WHAT TO DO >> Return each line of the records holding the string "that".

· · · · ·

Class Tokio := {
  semaphore : Type;
  sem_view : semaphore → sem_state;
  sem_new : Z → semaphore;
  sem_acquire_many : Z → semaphore → option (semaphore * bool);
  sem_add_permits : Z → semaphore → option semaphore;
  sem_close : semaphore → semaphore;
  sem_new_view n : sem_view (sem_new n) = mkSem n false;
  sem_acquire_view n s :
    prod_map sem_view id <$> sem_acquire_many n s = acquire_spec n (sem_view s);
  sem_add_view n s : sem_view <$> sem_add_permits n s = add_permits_spec n (sem_view s);
  sem_close_view s : sem_view (sem_close s) = close_spec (sem_view s);

  mpsc : Type → Type;
  ch_view {A} : mpsc A → chan_state A;
  ch_channel {A} : nat → mpsc A;
  ch_send {A} : A → mpsc A → option (mpsc A * bool);
  ch_try_send {A} : A → mpsc A → mpsc A * bool;
  ch_recv {A} : mpsc A → option (mpsc A * option A);
  ch_clone_tx {A} : mpsc A → mpsc A;
  ch_drop_tx {A} : mpsc A → mpsc A;
  ch_drop_rx {A} : mpsc A → mpsc A;
  ch_channel_view {A} n : ch_view (ch_channel (A:=A) n) = mkChan [] n 1 true;
  ch_send_view {A} (x : A) c : prod_map ch_view id <$> ch_send x c = send_spec x (ch_view c);
  ch_try_send_view {A} (x : A) c :
    prod_map ch_view id (ch_try_send x c) = try_send_spec x (ch_view c);
  ch_recv_view {A} (c : mpsc A) : prod_map ch_view id <$> ch_recv c = recv_spec (ch_view c);
  ch_clone_view {A} (c : mpsc A) : ch_view (ch_clone_tx c) = clone_tx_spec (ch_view c);
  ch_drop_tx_view {A} (c : mpsc A) : ch_view (ch_drop_tx c) = drop_tx_spec (ch_view c);
  ch_drop_rx_view {A} (c : mpsc A) : ch_view (ch_drop_rx c) = drop_rx_spec (ch_view c);

  oneshot : Type → Type;
  os_view {A} : oneshot A → oneshot_state A;
  os_channel {A} : oneshot A;
  os_send {A} : A → oneshot A → oneshot A;
  os_drop_tx {A} : oneshot A → oneshot A;
  os_drop_rx {A} : oneshot A → oneshot A;
  os_recv {A} : oneshot A → option (option A);
  os_channel_view {A} : os_view (os_channel (A:=A)) = mkOneshot None true true;
  os_send_view {A} (x : A) c : os_view (os_send x c) = os_send_spec x (os_view c);
  os_drop_tx_view {A} (c : oneshot A) : os_view (os_drop_tx c) = os_drop_tx_spec (os_view c);
  os_drop_rx_view {A} (c : oneshot A) : os_view (os_drop_rx c) = os_drop_rx_spec (os_view c);
  os_recv_view {A} (c : oneshot A) : os_recv c = os_recv_spec (os_view c);
}.

(** A channel keeps the capacity it was made with. *)
Section capacity.
Context `{Tokio} {A : Type}.
Definition capacity (c : mpsc A) : nat := ch_capacity (ch_view c).

Lemma send_capacity x c c' ok : ch_send x c = Some (c', ok) → capacity c' = capacity c.
Proof using Type.
  intros Hs. pose proof (ch_send_view x c) as Hv. rewrite Hs in Hv. simpl in Hv. unfold capacity, send_spec in *.
  destruct (negb _); [by injection Hv as ->|]. destruct (decide _); [|done]. by injection Hv as ->.
Qed.

Lemma try_send_capacity x c : capacity (ch_try_send x c).1 = capacity c.
Proof using Type.
  pose proof (f_equal fst (ch_try_send_view x c)) as Hv. simpl in Hv. unfold capacity.
  rewrite Hv. unfold try_send_spec, send_spec. by repeat case_match.
Qed.

Lemma recv_capacity c c' x : ch_recv c = Some (c', x) → capacity c' = capacity c.
Proof using Type.
  intros Hr. pose proof (ch_recv_view c) as Hv. rewrite Hr in Hv. simpl in Hv. unfold capacity, recv_spec in *.
  destruct (ch_queue _); [|by injection Hv as ->]. destruct (decide _); [|done]. by injection Hv as ->.
Qed.

Lemma clone_capacity c : capacity (ch_clone_tx c) = capacity c.
Proof using Type. unfold capacity. by rewrite ch_clone_view. Qed.
Lemma drop_tx_capacity c : capacity (ch_drop_tx c) = capacity c.
Proof using Type. unfold capacity. by rewrite ch_drop_tx_view. Qed.
Lemma drop_rx_capacity c : capacity (ch_drop_rx c) = capacity c.
Proof using Type. unfold capacity. by rewrite ch_drop_rx_view. Qed.
End capacity.

(** The objects as their documented views. *)
Lemma view_option {A B} (o : option (A * B)) : prod_map id id <$> o = o.
Proof. by destruct o as [[]|]. Qed.
(* ===== verification/CoreError.v ===== *)
(** * [norupo-core/src/error.rs]: the shared error type *)

From S2P Require Import Prelude RustStr.

(** The payload of [Internal] is an [anyhow::Error], of which the crates only
    ever use the rendered text. *)
Inductive Error : Type :=
| RouteTaken (key : str)
| InvalidRoute (msg : str)
| Unauthorized (msg : str)
| LimitExceeded (msg : str)
| RegistryUnavailable (msg : str)
| Internal (msg : str).

#[export] Instance Error_eq_dec : EqDecision Error.
Proof. solve_decision. Defined.

Definition is_retryable (e : Error) : bool :=
  match e with
  | RegistryUnavailable _ | Internal _ => true
  | _ => false
  end.

Definition code (e : Error) : str :=
  match e with
  | RouteTaken _ => lit "route_taken"
  | InvalidRoute _ => lit "invalid_route"
  | Unauthorized _ => lit "unauthorized"
  | LimitExceeded _ => lit "limit_exceeded"
  | RegistryUnavailable _ => lit "registry_unavailable"
  | Internal _ => lit "internal"
  end.

(** The [Display] implementation derived by [thiserror]. *)
Definition error_to_string (e : Error) : str :=
  match e with
  | RouteTaken k => lit "routing key `" ++ k ++ lit "` is already claimed"
  | InvalidRoute m => lit "invalid routing target: " ++ m
  | Unauthorized m => lit "unauthorized: " ++ m
  | LimitExceeded m => lit "limit exceeded: " ++ m
  | RegistryUnavailable m => lit "routing table unavailable: " ++ m
  | Internal m => m
  end.

(** Number of bytes of the UTF-8 character that starts with byte [a]. *)
Definition utf8_len (a : ascii) : nat :=
  if (ord a <? 0x80)%Z then 1 else if (ord a <? 0xE0)%Z then 2
  else if (ord a <? 0xF0)%Z then 3 else 4.

(** [s.chars().take(n).collect()]. *)
Fixpoint take_chars (n : nat) (s : str) : str :=
  match n, s with
  | O, _ | _, [] => []
  | S n', a :: _ => take (utf8_len a) s ++ take_chars n' (drop (utf8_len a) s)
  end.

Definition redact (secret : str) : str :=
  take_chars 4 secret ++ lit "***(" ++ dec (byte_len secret) ++ lit " chars)".
(** A label under a plain base domain is a plain host. *)
Lemma plain_subdomain_host l b :
  valid_label l = true → plain_host b = true → (byte_len (l ++ lit "." ++ b) ≤ 253)%Z →
  plain_host (l ++ lit "." ++ b) = true.
Proof.
  intros Hv Hb Hlen.
  destruct (valid_label_inv l Hv) as (Hne & _ & Hbytes & Hlow & Ht).
  destruct (plain_host_inv b Hb) as (Hbne & Hba & Hblow & _ & Hbc & [_ Hbt] & _ & Hbd).
  apply plain_host_intro; [by destruct l| | |done| | |].
  - apply forallb_app_iff. split; [|done].
    apply forallb_elem. intros a Ha%Hbytes%label_byte_facts. naive_solver.
  - rewrite !to_lower_app, Hlow, Hblow. done.
  - rewrite !not_elem_of_app. split_and!; [|by cbn; intros Hin%list_elem_of_singleton|done].
    intros Ha%Hbytes%label_byte_facts. naive_solver.
  - intros a t Heq. destruct l as [|x l]; [done|]. injection Heq as <- _.
    specialize (Hbytes x (list_elem_of_here _ _)). apply label_byte_facts in Hbytes. naive_solver.
  - intros a Ha. rewrite app_assoc, last_app in Ha.
    destruct (last b) as [z|] eqn:E; [|by apply last_None in E].
    injection Ha as <-. specialize (Hbd _ eq_refl). specialize (Hbt _ eq_refl).
    unfold is_char in Hbd. bool_to_prop. naive_solver.
Qed.

(** The DNS-label rules, spelled out. *)
Definition dns_label (l : str) : Prop :=
  (1 ≤ byte_len l ≤ 63)%Z ∧
  (∀ a, a ∈ l → a ∈ lit "abcdefghijklmnopqrstuvwxyz0123456789-") ∧
  head l ≠ Some "-"%char ∧ last l ≠ Some "-"%char ∧
  (∀ r, l ≠ lit "xn--" ++ r).

Lemma is_label_byte_elem a :
  is_label_byte a = true ↔ a ∈ lit "abcdefghijklmnopqrstuvwxyz0123456789-".
Proof.
  rewrite <- (bool_decide_eq_true (a ∈ lit "abcdefghijklmnopqrstuvwxyz0123456789-")).
  byte_cases a.
Qed.

Lemma starts_with_false p s : starts_with p s = false ↔ ∀ r, s ≠ p ++ r.
Proof.
  split.
  - intros H r ->. assert (starts_with p (p ++ r) = true); [apply starts_with_true; eauto|congruence].
  - intros H. destruct (starts_with p s) eqn:E; [|done].
    apply starts_with_true in E as [r ->]. by destruct (H r).
Qed.

Lemma ends_with_false p s : ends_with p s = false ↔ ∀ r, s ≠ r ++ p.
Proof.
  split.
  - intros H r ->. assert (ends_with p (r ++ p) = true); [apply ends_with_true; eauto|congruence].
  - intros H. destruct (ends_with p s) eqn:E; [|done].
    apply ends_with_true in E as [r ->]. by destruct (H r).
Qed.

Lemma valid_label_dns l : valid_label l = true ↔ dns_label l.
Proof.
  unfold valid_label, dns_label, MAX_LABEL_LEN.
  rewrite !andb_true_iff, !negb_true_iff, !starts_with_false, ends_with_false,
    forallb_elem, bool_decide_eq_false, Z.leb_le.
  setoid_rewrite is_label_byte_elem. split.
  - intros (((((Hne & Hl) & Hb) & Hs) & He) & Hx). split_and!; [|done|done| | |done].
    + unfold byte_len in *. destruct l; simpl in *; [done|lia].
    + destruct l as [|a l]; [done|]. intros [= ->]. by destruct (Hs l).
    + intros [r ->]%rev_last. by destruct (He r).
  - intros ([H1 H2] & Hb & Hh & Ht & Hx). split_and!; [by intros ->|done|done| | |done].
    + intros r ->. by destruct Hh.
    + intros r ->. destruct Ht. apply last_snoc.
Qed.

Lemma reserved_lower r : r ∈ RESERVED_SUBDOMAINS → to_ascii_lowercase r = r.
Proof.
  intros Hr.
  assert (forallb (λ r, bool_decide (to_ascii_lowercase r = r)) RESERVED_SUBDOMAINS = true) as H
    by (vm_compute; reflexivity).
  rewrite forallb_elem in H. apply H in Hr. by apply bool_decide_eq_true in Hr.
Qed.

Lemma is_reserved_lower l :
  to_ascii_lowercase l = l → is_reserved_subdomain l = bool_decide (l ∈ RESERVED_SUBDOMAINS).
Proof.
  intros Hl. unfold is_reserved_subdomain. apply eq_true_iff_eq.
  rewrite existsb_elem, bool_decide_eq_true. unfold eq_ignore_ascii_case. split.
  - intros (r & Hr & He). apply bool_decide_eq_true in He.
    rewrite Hl, reserved_lower in He by done. by subst.
  - intros Hin. exists l. split; [done|]. by apply bool_decide_eq_true.
Qed.

Lemma validate_subdomain_Ok label l :
  validate_subdomain label = Ok l ↔
  l = to_ascii_lowercase (trim label) ∧ valid_label l = true ∧ l ∉ RESERVED_SUBDOMAINS.
Proof.
  unfold validate_subdomain. rewrite res_bind_Ok. split.
  - intros (t & (-> & Hv)%validate_subdomain_syntax_Ok & H).
    rewrite is_reserved_lower in H by apply to_lower_idem.
    guard_inv H. bool_to_prop. by injection H as <-.
  - intros (-> & Hv & Hr). eexists. rewrite validate_subdomain_syntax_Ok. split; [done|].
    rewrite is_reserved_lower by apply to_lower_idem. by rewrite bool_decide_eq_false_2.
Qed.

Section random.
Context `{Rng}.

Lemma random_subdomain_elem seed a :
  a ∈ random_subdomain seed → a ∈ SUBDOMAIN_ALPHABET.
Proof using Type.
  unfold random_subdomain. rewrite list_elem_of_In, in_map_iff. intros (k & <- & _).
  rewrite list_elem_of_In. apply nth_In.
  pose proof (random_range_bounds k (byte_len SUBDOMAIN_ALPHABET) ltac:(vm_compute; done)).
  unfold byte_len in *. lia.
Qed.

Lemma random_subdomain_length seed : length (random_subdomain seed) = 12.
Proof using Type. unfold random_subdomain. by rewrite length_map, length_seq. Qed.
End random.

#[export] Hint Resolve normalize_host_plain validate_label_id plain_subdomain_host : norupo.

(** A generated label is valid and, having 12 characters, not reserved. *)
Lemma random_subdomain_ok `{Rng} seed :
  validate_subdomain (random_subdomain seed) = Ok (random_subdomain seed) ∧
  length (random_subdomain seed) = 12.
Proof.
  split; [|apply random_subdomain_length].
  assert (∀ a, a ∈ random_subdomain seed → is_label_byte a = true ∧ a ≠ "-"%char) as Hb.
  { intros a Ha%random_subdomain_elem.
    assert (forallb (λ a, is_label_byte a && negb (bool_decide (a = "-"%char)))
              SUBDOMAIN_ALPHABET = true) as Hall by (vm_compute; reflexivity).
    rewrite forallb_elem in Hall. apply Hall in Ha. by bool_to_prop. }
  assert (valid_label (random_subdomain seed) = true) as Hv.
  { apply valid_label_dns. split_and!.
    - unfold byte_len. rewrite random_subdomain_length. lia.
    - unfold byte_len. rewrite random_subdomain_length. lia.
    - intros a Ha%Hb. apply is_label_byte_elem. naive_solver.
    - intros Hh%head_Some_elem_of%Hb. naive_solver.
    - intros Hh%last_Some_elem_of%Hb. naive_solver.
    - intros r Hr. destruct (Hb "-"%char) as [_ Hn]; [|done]. rewrite Hr.
      do 2 apply list_elem_of_further. by left. }
  destruct (valid_label_inv _ Hv) as (_ & _ & _ & Hl & Ht).
  apply validate_subdomain_Ok. rewrite trim_tight, Hl by done. split_and!; [done..|].
  intros Hr.
  assert (forallb (λ r, length r <? 12) RESERVED_SUBDOMAINS = true) as Hall
    by (vm_compute; reflexivity).
  rewrite forallb_elem in Hall. apply Hall in Hr. by rewrite random_subdomain_length in Hr.
Qed.

(** ** Properties *)

(** C36: a registered (plain) host is found again by every form a request's
    [Host] header can take: any letter case, root dots, a port, surrounding
    white space all normalise to the registered key. *)
Theorem normalize_host_variants h v w1 w2 dots port :
  plain_host h = true → to_ascii_lowercase v = h →
  forallb is_ascii_ws w1 = true → forallb is_ascii_ws w2 = true →
  forallb (is_char ".") dots = true → port_suffix port = true →
  normalize_host (w1 ++ (v ++ dots ++ port) ++ w2) = Ok h.
Proof. intros. by apply normalize_host_variant. Qed.

Lemma normalize_host_variants_witness :
  normalize_host (lit "  API.Tunnel.Com.:8080 ") = Ok (lit "api.tunnel.com").
Proof.
  apply (normalize_host_variants (lit "api.tunnel.com") (lit "API.Tunnel.Com")
           (lit "  ") (lit " ") (lit ".") (lit ":8080")); vm_compute; reflexivity.
Defined.

(** Normalisation is idempotent on every result that does not end in white
    space, IPv6 literals included. *)
Theorem normalize_host_idempotent raw h :
  normalize_host raw = Ok h →
  (∀ a, last h = Some a → is_ascii_ws a = false) →
  normalize_host h = Ok h.
Proof.
  intros Hn Hw. pose proof (normalize_host_inv _ _ Hn) as (_ & _ & _ & _ & _ & Ha & Hl).
  destruct (normalize_host_shape _ _ Hn) as [Hb|[Hp|(a & Hl' & Ha')]].
  - by apply normalize_bracket_host.
  - auto with norupo.
  - by rewrite (Hw a Hl') in Ha'.
Qed.

Lemma normalize_host_idempotent_witness :
  normalize_host (lit "[::1]:8080") = Ok (lit "[::1]") ∧
  normalize_host (lit "[::1]") = Ok (lit "[::1]").
Proof.
  split; [vm_compute; reflexivity|].
  apply (normalize_host_idempotent (lit "[::1]:8080")); [vm_compute; reflexivity|].
  intros a [= <-]. reflexivity.
Defined.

· · · · ·

SOLVED PROBLEM >>
(** Number of bytes of the UTF-8 character that starts with byte [a]. *)
(** Normalisation is idempotent on every result that does not end in white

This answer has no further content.